Since 2009, Feed the Future has supported agriculture-led growth in 19 focus countries, with investments that will lift 20 percent of the people in our targeted areas out of poverty in three years. Agricultural growth is an incredibly effective way to fight poverty – 75 percent of the world’s poor live in rural areas in developing countries, where most people’s livelihoods rely directly on agriculture, and studies show that growth in the agricultural sector has up to three times greater impact on poverty reduction than growth in other sectors.
And Feed the Future is showing results. We have improved farmers’ access to key technologies that we know transform their lives, increasing yields and incomes. In 2011 alone, we helped nearly 2 million food producers adopt improved technologies and practices to improve their yields, and our efforts to integrate agriculture and nutrition mean that healthier harvests can also mean better market opportunities.
We’re strategically targeting our investments in countries where our support can have the greatest impact. We’re aligning our investments behind food security and nutrition priorities our partner countries have identified, and we’re helping foster the growth and accountability required to ensure that this impact lasts. And because we know we don’t have all the answers to reducing global poverty, we’re taking a rigorous approach to figuring out what works best, so we can do more of it. We’re identifying gaps in evidence and working to fill them. We’re engaging with global leaders, top scientists, business leaders, and communities to share what we learn so that we can beat hunger and poverty together.
“By connecting more people to the global economy…” Feed the Future supports countries in developing their own agriculture sectors to generate opportunities for economic growth and trade. We place particular emphasis on empowering smallholder farmers with the tools and technologies they need to produce more robust harvests and have better opportunities to participate in markets and earn better incomes.

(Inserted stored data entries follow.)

(* ===== verification/RaftThreadsSafety.v ===== *)
(** * What holds however the methods of a node interleave

    Every critical section of every method, started from any good state, leaves a
    good state: the fields are within their types, the files describe the
    persistent fields, and term and vote only move forward.  So this holds in all
    interleavings ([interleaved_persistence]), and every schedule of [Cluster] is
    one of them ([cluster_runs_interleave]). *)
From stdpp Require Import base tactics list gmap numbers strings sorting relations.
From Stdlib Require Import Ascii NArith Lia.
From S2P Require Import Prelude.
From S2P Require Import Buffer.
From S2P Require Import Types.
From S2P Require Import RpcMessages.
From S2P Require Import PersistentLog.
From S2P Require Import StateMachine.
From S2P Require Import KvStore.
From S2P Require Import RaftNode.
From S2P Require Import RaftNodeFacts.
From S2P Require Import RaftCommit.
From S2P Require Import RaftHandlers.
From S2P Require Import Cluster.
From S2P Require Import RaftInvariant.
From S2P Require Import ElectionSafety.
From S2P Require Import Sections.
From S2P Require Import RaftSections.
From S2P Require Import RaftThreads.

Local Open Scope N_scope.

Section sections.
Context {S : Type} `{StateMachine S}.
Context (cfg : ClusterConfig) (i : NodeId).
Implicit Types n : RaftNode S.

(** The guarantee of a section, while terms are below their limit. *)
Definition forward n n' : Prop := nodeTerm n + 1 < U64 -> hs_le (log_ n) (log_ n').

#[global] Instance forward_refl : Reflexive forward.
Proof. intros n _; done. Qed.

Definition sound {A} (Q : A -> Prop) (p : Prog (RaftNode S) Send A) : Prop :=
  safe (fun _ => True) (node_ok cfg i) forward send_ok Q p.

Definition anything {A} (_ : A) : Prop := True.

Lemma good_section n n' : good cfg i n n' -> node_ok cfg i n' /\ forward n n'.
Proof. intros [Hn [_ Hh _]]; split; [done|]; by intros _. Qed.

Lemma sound_bind {A B} (P : A -> Prop) (Q : B -> Prop) p (g : A -> Prog (RaftNode S) Send B) :
  sound P p -> (forall a, P a -> sound Q (g a)) -> sound Q (p ≫= g).
Proof. apply safe_bind. Qed.

Lemma sound_modify f : (forall n, node_ok cfg i n -> good cfg i n (f n)) -> sound anything (modify f).
Proof. intros Hf; apply safe_modify; intros n _ Hn; by apply good_section, Hf. Qed.

Lemma sound_atomically {A} (Q : A -> Prop) f :
  (forall n n' a, node_ok cfg i n -> f n = Ok (n', a) -> good cfg i n n' /\ Q a) -> sound Q (atomically f).
Proof.
  intros Hf; apply safe_atomically; intros n n' a _ Hn Hx; destruct (Hf n n' a Hn Hx) as [Hg Hq].
  destruct (good_section _ _ Hg); done.
Qed.

Lemma sound_get {A} (Q : A -> Prop) f : (forall n, node_ok cfg i n -> Q (f n)) -> sound Q (get f).
Proof. intros Hf; apply (safe_get _ _ _ _); intros n _; apply Hf. Qed.

Lemma sound_ret {A} (Q : A -> Prop) a : Q a -> sound Q (mret a).
Proof. done. Qed.

(** A method that is not part of an election, section by section. *)
Definition calm {A} (Q : A -> Prop) (p : Prog (RaftNode S) Send A) : Prop :=
  safe (fun _ => True) (node_ok cfg i) quiet (fun s => send_ok s /\ ~ isVote s) Q p.

Lemma calm_sound {A} (Q : A -> Prop) (p : Prog (RaftNode S) Send A) : calm Q p -> sound Q p.
Proof. apply safe_weaken; [by intros n n' [_ Hh _] _|by intros s []]. Qed.

Lemma calm_bind {A B} (P : A -> Prop) (Q : B -> Prop) p (g : A -> Prog (RaftNode S) Send B) :
  calm P p -> (forall a, P a -> calm Q (g a)) -> calm Q (p ≫= g).
Proof. apply safe_bind. Qed.

Lemma calm_modify f : (forall n, node_ok cfg i n -> good cfg i n (f n)) -> calm anything (modify f).
Proof. intros Hf; apply safe_modify; intros n _ Hn; by apply Hf. Qed.

Lemma calm_atomically {A} (Q : A -> Prop) f :
  (forall n n' a, node_ok cfg i n -> f n = Ok (n', a) -> good cfg i n n' /\ Q a) -> calm Q (atomically f).
Proof. intros Hf; apply safe_atomically; intros n n' a _ Hn Hx; by destruct (Hf n n' a Hn Hx) as [[Hg1 Hg2] Hq]. Qed.

Lemma calm_get {A} (Q : A -> Prop) f : (forall n, node_ok cfg i n -> Q (f n)) -> calm Q (get f).
Proof. intros Hf; apply (safe_get _ _ _ _); intros n _; apply Hf. Qed.

(** ** The methods *)
Lemma becomeFollower_calm term leader : term < U64 -> calm anything (becomeFollower_p term leader).
Proof. intros Ht; apply calm_modify; intros n Hn; by apply becomeFollower_good. Qed.

Lemma applyEntry_calm e : e_type e <> Config -> calm anything (applyEntry_p e).
Proof.
  intros He; apply (calm_bind anything).
  - destruct (e_type e); try done; apply calm_atomically; intros n n' a Hn Hx; inv_ok; simplify_eq; split; [|done].
    apply good_fields; try done; apply Hn.
  - intros r _; apply calm_modify; intros n Hn; apply good_fields; try done; apply Hn.
Qed.

Lemma applyCommittedEntries_calm : calm anything applyCommittedEntries_p.
Proof.
  apply (calm_bind (Forall (fun e => e_type e <> Config))).
  - apply calm_atomically; intros n n' es Hn Hx; destruct (takeCommitted _ _ _) as [es' m] eqn:E; inv_ok; simplify_eq.
    pose proof (takeCommitted_applied _ _ _ _ _ E (no_applied _ _ _ Hn)) as Ha.
    apply takeCommitted_spec in E as ([] & Hcf & _ & _ & _ & _ & _ & new & -> & Hnew).
    pose proof (lo_noconfig _ (no_log _ _ _ Hn)) as Hc; split.
    + split; [destruct Hn; split; rewrite ?fr_opts, ?fr_log, ?Hcf; done|].
      split; [done|by rewrite fr_log|right]; unfold nodeTerm; by rewrite fr_log.
    + eapply Forall_impl; [exact Hnew|]; simpl; rewrite Forall_forall in Hc; auto.
  - intros es Hes; apply safe_forEach; intros e He; rewrite Forall_forall in Hes; by apply applyEntry_calm, Hes.
Qed.

Lemma tryAdvance_calm : calm anything tryAdvanceCommitIndex_p.
Proof.
  apply (calm_bind anything); [|intros [] _; [apply applyCommittedEntries_calm|done]].
  apply calm_atomically; intros n n' b Hn Hx; split; [|done]; case_decide; inv_ok; [|simplify_eq; by apply good_refl].
  destruct (commitCandidate n); inv_ok; [|simplify_eq; by apply good_refl].
  destruct (_ && _); inv_ok; simplify_eq; [apply good_fields; try done; apply Hn|by apply good_refl].
Qed.

Lemma propose_calm b t : nlen b < U32 -> EntryType_valid t -> t <> Config -> calm anything (propose_p b t).
Proof.
  intros Hb Ht Hc; apply (calm_bind anything).
  - apply calm_atomically; intros n n' r Hn Hx; split; [|done]; case_decide; [|inv_ok; simplify_eq; by apply good_refl].
    cbv zeta in Hx; set (e := mkLogEntry _ _ _ _) in Hx; set (l := appendAndSync [e] (log_ n)) in Hx.
    assert (log_ok l /\ currentTerm_ l = currentTerm_ (log_ n) /\ hs_le (log_ n) l) as (Hl & Ht' & Hh).
    { split_and!; [|done|by split]; apply log_ok_append; [apply Hn|]; constructor; [|done]; split; [|done].
      split_and!; [apply Hn|apply add64_bound|done|done]. }
    clearbody l; inv_ok; simplify_eq; by apply good_log.
  - intros [[] r] _; [|done]; apply (calm_bind anything); [apply tryAdvance_calm|done].
Qed.

Lemma emit_calm ss : Forall (fun s => send_ok s /\ ~ isVote s) ss -> calm anything (emit ss).
Proof. apply safe_emit. Qed.

Lemma sendAppendEntriesTo_calm peer : calm anything (sendAppendEntriesTo_p peer).
Proof.
  apply (calm_bind (Forall (fun s => send_ok s /\ ~ isVote s))); [|intros ss; apply emit_calm].
  apply calm_get; intros n Hn; unfold sendAppendEntriesTo; case_decide; [|done].
  constructor; [|done]; split; [split; [apply Hn|apply log_ok_entriesAfter, Hn]|by intros []].
Qed.

Lemma sendInstallSnapshotTo_calm peer : calm anything (sendInstallSnapshotTo_p peer).
Proof.
  apply (calm_bind (fun h => match h with Some (t, _, idx, st) => t < U64 /\ idx < U64 /\ st < U64 | None => True end)).
  - apply calm_get; intros n Hn; case_decide; [|done]; split_and!; apply Hn.
  - intros [[[[t me] idx] st]|] Hh; [|done]; apply (calm_bind anything); [by apply calm_get|]; intros s _.
    apply (calm_bind anything); [destruct s; [done|by apply calm_get]|]; intros b _.
    apply emit_calm; constructor; [split; [done|by intros []]|done].
Qed.

Lemma broadcast_calm : calm anything broadcastAppendEntries_p.
Proof.
  apply (calm_bind anything); [by apply calm_get|]; intros [[me vs]|] _; [|done].
  apply safe_forEach; intros peer _; destruct (_ =? _); [done|].
  apply (calm_bind anything); [by apply calm_get|]; intros ni _.
  apply (calm_bind anything); [by apply calm_get|]; intros si _.
  destruct (_ <=? _); [apply sendInstallSnapshotTo_calm|apply sendAppendEntriesTo_calm].
Qed.

Lemma takeOffice_fields n :
  opts_ (takeOffice n) = opts_ n /\ config_ (takeOffice n) = config_ n /\ log_ (takeOffice n) = log_ n /\
  lastApplied_ (takeOffice n) = lastApplied_ n.
Proof.
  unfold takeOffice; match goal with |- context [fold_left _ ?vs ?x] =>
    destruct (reset_peers_fields vs (lastIndex (log_ n)) x) as (E1 & E2 & E3 & E4 & _) end.
  split_and!; [exact E1|exact E2|exact E3|exact E4].
Qed.

Lemma takeOffice_good n : node_ok cfg i n -> node_ok cfg i (takeOffice n) /\ forward n (takeOffice n).
Proof.
  destruct (takeOffice_fields n) as (Ho & Hc & Hl & Ha); intros []; unfold forward; rewrite Hl.
  split; [|by intros _]; split; rewrite ?Ho, ?Hc, ?Hl, ?Ha; done.
Qed.

Lemma becomeLeader_sound : sound anything becomeLeader_p.
Proof.
  apply (sound_bind anything).
  - apply safe_atomically; intros n n' b _ Hn Hx; case_decide; inv_ok; simplify_eq; [|done].
    destruct (takeOffice_good n Hn); done.
  - intros [] _; [|done]; apply (sound_bind anything); [by apply calm_sound, propose_calm|]; intros _ _.
    apply (sound_bind anything); [apply calm_sound, tryAdvance_calm|]; intros _ _; apply calm_sound, broadcast_calm.
Qed.

Lemma stand_sound : sound (fun c => cd_term c < U64 /\ cd_me c < U32) (atomically (fun n => mret (stand n))).
Proof.
  apply safe_atomically; intros n n' c _ Hn Hx; pose proof Hn as [Hid Hrg Hcf Hl Ha].
  assert (n' = (stand n).1 /\ c = (stand n).2) as [-> ->].
  { change (Ok (stand n) = Ok (n', c)) in Hx; destruct (stand n); by simplify_eq. }
  unfold stand; cbn [fst snd cd_term cd_me].
  split_and!; [|..|apply add64_bound|lia].
  - split; try done; simpl; apply log_ok_setHardState; [done|apply add64_bound|lia].
  - intros Hb; unfold nodeTerm in Hb; split; simpl; rewrite add64_small by done; lia.
Qed.

Lemma becomeCandidate_sound : sound anything becomeCandidate_p.
Proof.
  eapply sound_bind; [apply stand_sound|]; intros c [Ht Hm]; unfold canvass_p; destruct (_ && _); [done|].
  apply (sound_bind anything); [apply safe_modify; intros n _ Hn; split; [destruct Hn; by split|by intros _]|intros _ _].
  cbv zeta; destruct (nlen (voters (cd_cfg c)) / 2 + 1 <=? 1); [apply becomeLeader_sound|apply safe_emit, Forall_forall].
  intros s Hs; apply list_elem_of_In, in_flat_map in Hs as (p & _ & Hs); destruct (p =? _); [done|].
  destruct Hs as [<-|[]]; by split.
Qed.

(** ** The callbacks *)

(** What a callback goes on with carries a term of the right type. *)
Definition then_ok (t : Then) : Prop := match t with Follow t => t < U64 | _ => True end.

Lemma onAppendEntriesResp_calm peer term resp :
  aer_term resp < U64 -> calm anything (onAppendEntriesResp_p peer term true resp).
Proof.
  intros Ht; apply (calm_bind then_ok).
  - apply calm_atomically; intros n n' t Hn Hx; destruct (_ <? _); inv_ok; [simplify_eq; split; [by apply good_refl|done]|].
    destruct (_ || _); inv_ok; [simplify_eq; split; [by apply good_refl|done]|].
    destruct (aer_success resp); cbv zeta in Hx; inv_ok; simplify_eq; (split; [|done]); apply good_fields; try done; apply Hn.
  - intros [|t| |] Hok; [done|by apply becomeFollower_calm|done|apply tryAdvance_calm].
Qed.

Lemma onInstallSnapshotResp_calm peer idx resp :
  isr_term resp < U64 -> calm anything (onInstallSnapshotResp_p peer idx true resp).
Proof.
  intros Ht; apply (calm_bind then_ok).
  - apply calm_atomically; intros n n' t Hn Hx; cbv zeta in Hx; destruct (_ <? _); inv_ok; simplify_eq; [split; [by apply good_refl|done]|].
    split; [|done]; apply good_fields; try done; apply Hn.
  - intros [|t| |] Hok; [done|by apply becomeFollower_calm|done|done].
Qed.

Smallholder farmers are the key to unlocking agricultural growth and transforming economies. In supporting them, we’re also helping build tomorrow’s markets and trade partners, connecting smallholder farmers in rural areas to local, regional and global markets.
“By empowering women…” At the heart of our strategy is an understanding that investments in women reduce poverty and promote global stability. Take for example our horticulture project in Kenya, which is working with smallholder farmers, many of whom are women, to not only grow more nutritious crops to eat and sell, but to also diversify into growing higher value crops, like flowers. Higher value crops help these farmers increase their income, which in turn provides them with more money to pay for school fees for their children, medicine, and quality food. We’re also tracking women’s empowerment in agriculture and the impact our programs have on increasing it… [continued]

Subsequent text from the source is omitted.